Lemma frun_private stores sched n (F : fmachine) x :
  image_ok -> on_inv F -> private x ->
  fm_mem (frun is_ram stores sched n F) x = write_bytes (all_stored is_ram stores sched n F) (fm_mem F) x.
Proof.
  intros Himg Hinv Hx. pose proof (qemu_platform_laws Himg) as PLL.
  revert F Hinv. induction n as [|n IH]; intros F Hinv; simpl; [done|].
  rewrite write_bytes_app, IH by by apply on_inv_step. by apply write_bytes_ext, fstep_private.
Qed.

(** RITM's steps do not look at memory. *)
Lemma ritm_next_low i p regs F1 F2 :
  flow_eq F1 F2 ->
  match ritm_next i p regs F1, ritm_next i p regs F2 with
  | Some F1', Some F2' => flow_eq F1' F2'
  | None, None => True
  | _, _ => False
  end.
Proof.
  intros Hlow. pose proof Hlow as (Hc & Hw & Hl & Hm).
  destruct p as [s|msg|l|X o k]; simpl; unfold flow_eq, set_fcore, set_fworld; simpl;
    rewrite <- ?Hw, <- ?Hl, <- ?Hc; try done.
  destruct (blocked o (fm_lock F1)); [done|]. destruct (op_sem o _); simpl; by rewrite <- ?Hl, <- ?Hc.
Qed.

(** RITM's own stores stay in its private memory. *)
Definition stores_private (stores : own_stores) : Prop :=
  forall F i st, In st (stores F i) -> private st.1.

Lemma store_low l1 l2 F1 F2 :
  (forall st, In st l1 -> private st.1) -> (forall st, In st l2 -> private st.1) -> flow_eq F1 F2 ->
  flow_eq (store_bytes l1 F1) (store_bytes l2 F2).
Proof.
  intros H1 H2 (Hc & Hw & Hl & Hm). split_and!; [done..|]. intros x Hx. simpl.
  rewrite !write_bytes_other; [by apply Hm|..]; intros st Hin Heq; apply Hx; rewrite <- Heq; auto.
Qed.

Lemma guest_next_low a g1 g2 :
  image_ok -> policy_in_force (g_world g1) -> low_eq g1 g2 ->
  match guest_next is_ram a g1, guest_next is_ram a g2 with
  | inl g1', inl g2' => low_eq g1' g2'
  | inr x, inr y => x = y
  | _, _ => False
  end.
Proof.
  intros Himg Hp Hlow. pose proof (gstep_low is_ram a g1 g2 Himg (or_intror Hp) Hlow) as Hs.
  destruct Hlow as (Hr & Hw & Hm).
  assert (Hmap : forall ipa, mapped g2 ipa = mapped g1 ipa) by (intros; unfold mapped; by rewrite Hw).
  destruct a as [w sx r64 rt ipa va dev|w r64 rt ipa va|smc|esr|s' regs'|arg entry|];
    unfold gstep, guest_next in *; rewrite ?Hmap, <- ?Hr, <- ?Hw in *; try done.
  - destruct (negb _); [done|]. by destruct (mapped g1 ipa).
  - destruct (negb _); [done|]. by destruct (mapped g1 ipa).
Qed.

Lemma fstep_low st1 st2 e F1 F2 :
  image_ok -> stores_private st1 -> stores_private st2 -> on_inv F1 -> flow_eq F1 F2 ->
  flow_eq (fstep is_ram st1 e F1) (fstep is_ram st2 e F2).
Proof.
  intros Himg Hs1 Hs2 Hinv Hlow. pose proof Hlow as (Hc & Hw & Hl & Hm).
  destruct e as [i a|i|i regs k]; simpl; rewrite <- Hc.
  - destruct (fm_cores F1 !! i) as [[[s|p] regs]|] eqn:Hi; [|done..].
    pose proof (guest_next_low a (fseen s regs F1) (fseen s regs F2) Himg
      (finv_guest_policy F1 i s regs Himg Hinv Hi)) as Hg.
    destruct (guest_next is_ram a (fseen s regs F1)) as [g1|x], (guest_next is_ram a (fseen s regs F2)) as [g2|y].
    + destruct Hg as (H1 & H2 & H3); [by unfold low_eq, fseen; simpl; rewrite Hw|].
      unfold flow_eq. simpl. by rewrite H1, H2.
    + destruct Hg; by unfold low_eq, fseen; simpl; rewrite Hw.
    + destruct Hg; by unfold low_eq, fseen; simpl; rewrite Hw.
    + rewrite <- Hg by by unfold low_eq, fseen; simpl; rewrite Hw. destruct x as [p regs'].
      unfold flow_eq. simpl. by rewrite Hc.
  - destruct (fm_cores F1 !! i) as [[[s|p] regs]|] eqn:Hi; [done| |done].
    pose proof (ritm_next_low i p regs F1 F2 Hlow) as Hn.
    destruct (ritm_next i p regs F1), (ritm_next i p regs F2); try done.
    apply store_low; [apply Hs1|apply Hs2|done].
  - destruct (fm_cores F1 !! i) as [[[s|p] regs']|] eqn:Hi; [done..|].
    unfold flow_eq. simpl. by rewrite Hc.
Qed.
End QemuConcurrent.

(** ** Properties *)




(** ** Witnesses *)

Section ConcurrentWitnesses.
Import QemuExample ArmArch ExampleFirmware.

Definition boot_machine (mem : memory) : fmachine :=
  finit (PLAT := qemu_platform) 0 1 2 3 4 0x4020_0000 boot_regs 0 mem.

_What the exercise asks_. Filter the records down to the lines containing the word "done", and copy those.

_Written response_.
  revert F Hinv. induction n as [|n IH]; intros F Hinv; simpl; [done|].
    rewrite <- ?Hw, <- ?Hl, <- ?Hc; try done.
  destruct (blocked o (fm_lock F1)); [done|]. destruct (op_sem o _); simpl; by rewrite <- ?Hl, <- ?Hc.
  intros H1 H2 (Hc & Hw & Hl & Hm). split_and!; [done..|]. intros x Hx. simpl.
    unfold gstep, guest_next in *; rewrite ?Hmap, <- ?Hr, <- ?Hw in *; try done.
  - destruct (negb _); [done|]. by destruct (mapped g1 ipa).
  - destruct (negb _); [done|]. by destruct (mapped g1 ipa).
  - destruct (fm_cores F1 !! i) as [[[s|p] regs]|] eqn:Hi; [|done..].
  - destruct (fm_cores F1 !! i) as [[[s|p] regs]|] eqn:Hi; [done| |done].
    destruct (ritm_next i p regs F1), (ritm_next i p regs F2); try done.
    apply store_low; [apply Hs1|apply Hs2|done].
  - destruct (fm_cores F1 !! i) as [[[s|p] regs']|] eqn:Hi; [done..|].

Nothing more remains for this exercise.